William CLELAND - TAITA SCHOOL New Zealand - 1864
taken from PAPERS PAST
(anything in italics are my additions as are any capitals)
EVENING POST - 30 April 1909
FORTY YEARS AGO
The genesis of a country school
A FAITHFUL SECRETARY
... Month in and month out, for nearly two generations, the Taita school committee has met with regularity, and, what is more interesting, on each occasion the same familiar figure - that of Mr Wm. CLELAND - has occupied the secretary's chair. With the exception of one break on the occasion of his taking up his residence at Petone for about three years, Mr Cleland has filled the post of secretary, being absent from one meeting only
It was in the days of the old Provincial Government, in 1864, that the then settlers of the Taita and surrounding districts began to bestir themselves in the matter of securing a public school.

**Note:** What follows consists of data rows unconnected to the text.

(* ===== verification/Sched.v ===== *)
(** * The scheduler (src/kernel/sched/sched.c): state and operations

    Per-CPU run queues of three red-black trees, the process table, spawning,
    exit and reaping.  Process control blocks are static objects named by
    [pcb_ref]; their [rq_node] fields live in [rqnodes], the memory the tree
    operations of [RbTree] work on.  Operations return [Ok], [Hang] for a spin
    lock that no other CPU will ever release (the scheduler runs on one CPU:
    [this_cpu_id] is 0), or [Fault] for a dereference of [NULL]. *)

From S2P Require Import Prelude RbTree.
From Stdlib Require Import ZArith Lia Bool.
From stdpp Require Import base list gmap numbers.
Import RbTree.
Open Scope Z_scope.

Module Sched.

Definition MAX_PROCS : Z := 4096.
Definition MAX_CPUS : Z := 64.
Definition SCHED_STEAL_THRESHOLD : Z := 2.
Definition SCHED_QUANTUM_INTR_NS : Z := 4000000.
Definition SCHED_QUANTUM_BATCH_NS : Z := 50000000.
Definition SCHED_BOOST : Z := 20.
Definition SCHED_NAME_LEN : nat := 32.
Definition SCHED_KSTACK_SIZE : Z := 65536.
Definition SCHED_BOOTSTRAP_KSTACK_SIZE : Z := 2097152.
Definition SCHED_STATE_MAGIC : Z := 1397245261.
Definition UINT64_MAX : Z := 2 ^ 64 - 1.
Definition SIGCHLD : Z := 17.

Definition SCHED_RT : Z := 0.
Definition SCHED_INTR : Z := 1.
Definition SCHED_BATCH : Z := 2.

Definition PROC_NEW : Z := 0.
Definition PROC_READY : Z := 1.
Definition PROC_RUN : Z := 2.
Definition PROC_WAIT : Z := 3.
Definition PROC_DEAD : Z := 4.

(** [g_proc_table[i]], [g_idle_pcb[i]] and [g_bootstrap_pcb]. *)
Inductive pcb_ref := Proc (i : Z) | Idle (i : Z) | Boot.
#[export] Instance pcb_ref_eq_dec : EqDecision pcb_ref.
Proof. solve_decision. Defined.

(** The fields of [cpu_context_t] that the C code itself uses. *)
Record cpu_context_t := mkRegs {
  rsp : Z;
  rip : Z;
  rflags : Z;
  cr3 : Z;
  cs : Z;
  ss : Z }.

Record pcb_t := mkPcb {
  pid : Z;
  state : Z (* PROC_* *);
  sched_class : Z;
  cpu : Z (* uint8_t *);
  priority : Z (* int16_t *);
  base_pri : Z (* int16_t *);
  cpu_ns : Z;
  wake_ns : Z;
  deadline_ns : Z;
  va_map : Z (* 0: NULL *);
  exit_code : Z;
  name : list Z (* the string *);
  uid : Z;
  gid : Z;
  groups : Z;
  ppid : Z;
  sig_pending : Z;
  cwd : list Z (* the string *);
  mmap_bump : Z;
  brk_cur : Z;
  kstack : Z (* 0: NULL *);
  kstack_top : Z;
  regs : cpu_context_t }.

Record runq_t := mkRq {
  lock : Z;
  cpu_id : Z;
  rt_tree : option pcb_ref;
  intr_tree : option pcb_ref;
  batch_tree : option pcb_ref;
  rt_count : Z;
  intr_count : Z;
  batch_count : Z;
  current : option pcb_ref;
  idle_pcb : option pcb_ref;
  steal_ns : Z;
  total_ns : Z;
  idle_ns : Z }.

Record cpu_stat := mkStat {
  s_rt : Z;
  s_intr : Z;
  s_batch : Z;
  s_pid : Z;
  s_idle_ns : Z;
  s_busy_ns : Z }.

Record sched_state_t := mkSS {
  magic : Z;
  ss_cpu_count : Z;
  cpus : Z -> cpu_stat;
  total_procs : Z;
  seq : Z }.

(** Operations of other components: the heap, address spaces, descriptor tables. *)
Class SchedEnv (E : Type) := {
  kmalloc : E -> Z -> Z * E;
  kfree : E -> Z -> E;
  amm_vmap_create : E -> Z * E;
  amm_vmap_destroy : E -> Z -> E;
  vfs_fd_inherit : E -> pcb_ref -> pcb_ref -> E;
  vfs_close_all : E -> pcb_ref -> E }.

Record sched (E : Type) := mkSched {
  g_runq : Z -> runq_t;
  g_cpu_count : Z;
  procs : pcb_ref -> pcb_t (* the pcbs without their [rq_node] *);
  rqnodes : nodes pcb_ref (* the [rq_node] of every pcb *);
  g_proc_table_lock : Z;
  g_next_pid : Z;
  g_proc_count : Z;
  g_sched_state : sched_state_t;
  g_current : Z -> option pcb_ref;
  g_reap_waiter : option pcb_ref;
  g_reap_jmp_active : Z;
  cpu_cr3 : Z (* the CR3 register *);
  kernel_rsp : Z (* [g_percpu.kernel_rsp] and [TSS.rsp0] *);
  env : E }.
Arguments g_runq {E}.
Arguments g_cpu_count {E}.
Arguments procs {E}.
Arguments rqnodes {E}.
Arguments g_proc_table_lock {E}.
Arguments g_next_pid {E}.
Arguments g_proc_count {E}.
Arguments g_sched_state {E}.
Arguments g_current {E}.
Arguments g_reap_waiter {E}.
Arguments g_reap_jmp_active {E}.
Arguments cpu_cr3 {E}.
Arguments kernel_rsp {E}.
Arguments env {E}.
Arguments mkSched {E}.

Inductive res (A : Type) := Ok (a : A) | Hang | Fault.
Arguments Ok {A}.
Arguments Hang {A}.
Arguments Fault {A}.
Definition rbind {A B} (x : res A) (f : A -> res B) : res B :=
  match x with Ok a => f a | Hang => Hang | Fault => Fault end.
Notation "'let!' p ':=' e 'in' k" := (rbind e (fun p => k)) (at level 10, p pattern, e at level 200, k at level 200) : asd_scope.
Definition opt {A} (x : option A) : res A := match x with Some a => Ok a | None => Fault end.

(** ** Field updates *)

Definition set_cr3 (r : cpu_context_t) (v : Z) : cpu_context_t :=
  mkRegs (rsp r) (rip r) (rflags r) v (cs r) (ss r).
Definition set_pid (p : pcb_t) (v : Z) : pcb_t :=
  mkPcb v (state p) (sched_class p) (cpu p) (priority p) (base_pri p) (cpu_ns p) (wake_ns p) (deadline_ns p) (va_map p) (exit_code p) (name p) (uid p) (gid p) (groups p) (ppid p) (sig_pending p) (cwd p) (mmap_bump p) (brk_cur p) (kstack p) (kstack_top p) (regs p).
Definition set_state (p : pcb_t) (v : Z) : pcb_t :=
  mkPcb (pid p) v (sched_class p) (cpu p) (priority p) (base_pri p) (cpu_ns p) (wake_ns p) (deadline_ns p) (va_map p) (exit_code p) (name p) (uid p) (gid p) (groups p) (ppid p) (sig_pending p) (cwd p) (mmap_bump p) (brk_cur p) (kstack p) (kstack_top p) (regs p).
Definition set_sched_class (p : pcb_t) (v : Z) : pcb_t :=
  mkPcb (pid p) (state p) v (cpu p) (priority p) (base_pri p) (cpu_ns p) (wake_ns p) (deadline_ns p) (va_map p) (exit_code p) (name p) (uid p) (gid p) (groups p) (ppid p) (sig_pending p) (cwd p) (mmap_bump p) (brk_cur p) (kstack p) (kstack_top p) (regs p).
Definition set_cpu (p : pcb_t) (v : Z) : pcb_t :=
  mkPcb (pid p) (state p) (sched_class p) v (priority p) (base_pri p) (cpu_ns p) (wake_ns p) (deadline_ns p) (va_map p) (exit_code p) (name p) (uid p) (gid p) (groups p) (ppid p) (sig_pending p) (cwd p) (mmap_bump p) (brk_cur p) (kstack p) (kstack_top p) (regs p).
Definition set_priority (p : pcb_t) (v : Z) : pcb_t :=
  mkPcb (pid p) (state p) (sched_class p) (cpu p) v (base_pri p) (cpu_ns p) (wake_ns p) (deadline_ns p) (va_map p) (exit_code p) (name p) (uid p) (gid p) (groups p) (ppid p) (sig_pending p) (cwd p) (mmap_bump p) (brk_cur p) (kstack p) (kstack_top p) (regs p).
Definition set_base_pri (p : pcb_t) (v : Z) : pcb_t :=
  mkPcb (pid p) (state p) (sched_class p) (cpu p) (priority p) v (cpu_ns p) (wake_ns p) (deadline_ns p) (va_map p) (exit_code p) (name p) (uid p) (gid p) (groups p) (ppid p) (sig_pending p) (cwd p) (mmap_bump p) (brk_cur p) (kstack p) (kstack_top p) (regs p).
Definition set_wake_ns (p : pcb_t) (v : Z) : pcb_t :=
  mkPcb (pid p) (state p) (sched_class p) (cpu p) (priority p) (base_pri p) (cpu_ns p) v (deadline_ns p) (va_map p) (exit_code p) (name p) (uid p) (gid p) (groups p) (ppid p) (sig_pending p) (cwd p) (mmap_bump p) (brk_cur p) (kstack p) (kstack_top p) (regs p).
Definition set_deadline_ns (p : pcb_t) (v : Z) : pcb_t :=
  mkPcb (pid p) (state p) (sched_class p) (cpu p) (priority p) (base_pri p) (cpu_ns p) (wake_ns p) v (va_map p) (exit_code p) (name p) (uid p) (gid p) (groups p) (ppid p) (sig_pending p) (cwd p) (mmap_bump p) (brk_cur p) (kstack p) (kstack_top p) (regs p).
Definition set_va_map (p : pcb_t) (v : Z) : pcb_t :=
  mkPcb (pid p) (state p) (sched_class p) (cpu p) (priority p) (base_pri p) (cpu_ns p) (wake_ns p) (deadline_ns p) v (exit_code p) (name p) (uid p) (gid p) (groups p) (ppid p) (sig_pending p) (cwd p) (mmap_bump p) (brk_cur p) (kstack p) (kstack_top p) (regs p).
Definition set_exit_code (p : pcb_t) (v : Z) : pcb_t :=
  mkPcb (pid p) (state p) (sched_class p) (cpu p) (priority p) (base_pri p) (cpu_ns p) (wake_ns p) (deadline_ns p) (va_map p) v (name p) (uid p) (gid p) (groups p) (ppid p) (sig_pending p) (cwd p) (mmap_bump p) (brk_cur p) (kstack p) (kstack_top p) (regs p).
Definition set_sig_pending (p : pcb_t) (v : Z) : pcb_t :=
  mkPcb (pid p) (state p) (sched_class p) (cpu p) (priority p) (base_pri p) (cpu_ns p) (wake_ns p) (deadline_ns p) (va_map p) (exit_code p) (name p) (uid p) (gid p) (groups p) (ppid p) v (cwd p) (mmap_bump p) (brk_cur p) (kstack p) (kstack_top p) (regs p).
Definition set_regs (p : pcb_t) (v : cpu_context_t) : pcb_t :=
  mkPcb (pid p) (state p) (sched_class p) (cpu p) (priority p) (base_pri p) (cpu_ns p) (wake_ns p) (deadline_ns p) (va_map p) (exit_code p) (name p) (uid p) (gid p) (groups p) (ppid p) (sig_pending p) (cwd p) (mmap_bump p) (brk_cur p) (kstack p) (kstack_top p) v.
Definition set_kstack (p : pcb_t) (ks top : Z) : pcb_t :=
  mkPcb (pid p) (state p) (sched_class p) (cpu p) (priority p) (base_pri p) (cpu_ns p) (wake_ns p) (deadline_ns p) (va_map p) (exit_code p) (name p) (uid p) (gid p) (groups p) (ppid p) (sig_pending p) (cwd p) (mmap_bump p) (brk_cur p) ks top (regs p).
(** The parent's process id, working directory. *)
Definition set_parent_info (p : pcb_t) (pp : Z) (d : list Z) : pcb_t :=
  mkPcb (pid p) (state p) (sched_class p) (cpu p) (priority p) (base_pri p) (cpu_ns p) (wake_ns p) (deadline_ns p) (va_map p) (exit_code p) (name p) (uid p) (gid p) (groups p) pp (sig_pending p) d (mmap_bump p) (brk_cur p) (kstack p) (kstack_top p) (regs p).
Definition set_lock (q : runq_t) (v : Z) : runq_t :=
  mkRq v (cpu_id q) (rt_tree q) (intr_tree q) (batch_tree q) (rt_count q) (intr_count q) (batch_count q) (current q) (idle_pcb q) (steal_ns q) (total_ns q) (idle_ns q).
Definition set_current (q : runq_t) (v : option pcb_ref) : runq_t :=
  mkRq (lock q) (cpu_id q) (rt_tree q) (intr_tree q) (batch_tree q) (rt_count q) (intr_count q) (batch_count q) v (idle_pcb q) (steal_ns q) (total_ns q) (idle_ns q).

Previously, a private school had been conducted by a Mr ROBINSON, but its benefits were not quite so far-reaching as could have been wished.
A meeting to discuss the project of a permanent school was held at th general rendeavous of that time - the bush hotel - then known by the sign of the Albion, and situated on a site now occupied by GADSBY Bros., butchers.
On the motion of a Mr W. WHITEWOOD, it was resolved to set up a committee to canvas the district for subscriptions. The settlers, though comparatively small in numbers, responded fairly liberally, with the result that £150 was collected (about $15,300 in 2011). Even so long ago deputations were the order of the day, and the Provincial Government was waited upon by the settlers who had the project in hand.
The Government, according to the minute-book of the secretary Mr Cleland, which is still preserved intact, extended a very courteous reception, offering every encouragement, and agreeing to grant a subsidy of pound for pound on all the sucscriptions received, including a schoolsite of a half-acre, donated by the late Mr George BRICK. This seems to have given considerable impetus to the movement.
The next step of importnce was the acceptance of the tender of a Mr H. MEAGER (Henry 1830-1916)for the erection of a two-roomed school-house, with dwelling attached. The fact that they had to pay for the tuiton of their children does not appear to have produced any pronounced hesitation on the part of the settlers - many of whom were struggling hard for their existence - in decding to send them to school.
The district served by the school included Stoke's Valley and the Nainai (sic), and to the credit of the original founders of the school, no less than between one hundred and two hundred children attended for instruction soon after its opening.
At the Taita at the time mentioned, each child - through its parents, of course - had to pay £2 per annum ($204 in 2011) for the privilege of receiving instruction; for two children in one family the charge was £3 10s; amd 30s for every other child.
Despite the fees, however, very few children, if any, were debarred from receiving tuition; settlers often paying for somebodys else's children in cases where the parents could not find the money.
The first teacher engaged was Mr Walter MANTEL, who continued in his positiion for some four or five years. The salary he received - £200 and house provided free - while by means large, ($393 a week) compares very favourably with some of the remunerations at present being paid to back-block teachers.
Towards the payment of the teacher's salary, a subsidy was each year received from the Provincial Government.
Some of the scholars were rough and ready specimens to keep under control, but, notwithstanding this, their attendance was more regular than that of the children of to-day.
Now and again the school would be plunged into perturbation by rumours of Maori risings, but nothing untoward happened until some years later, when the building was destroyed by fire. After that, for an interval of a few months, the classes were housed in the old Wesleyan chapel.
Meanwhile there was being built a new structure, which is in use at the present time (1909). Gradually, however, the general condition of things had been undergoing a metamorphosis; colleges had sprung up; new educational laws had come into operation, and the system governing the school was greatly changed. The new building was erected by the Government, the settlers not being asked to assist financially.
All that remains, officially, to remind one of te early schooling days is the minute-book, in which the business of the first and subsequent meetings of the original committee were recorded.
Incidentally, it may be said that it is noteworthy that the only members of the first committee who are alive today are Messrs W. CLELAND, S. MILNE and D.HUGHEY. The former has kept a store at Taita for many yars, while Mr Milne is one of the oldest settlers, if not actually the oldest. The other gentleman has been away from the district for a number of years.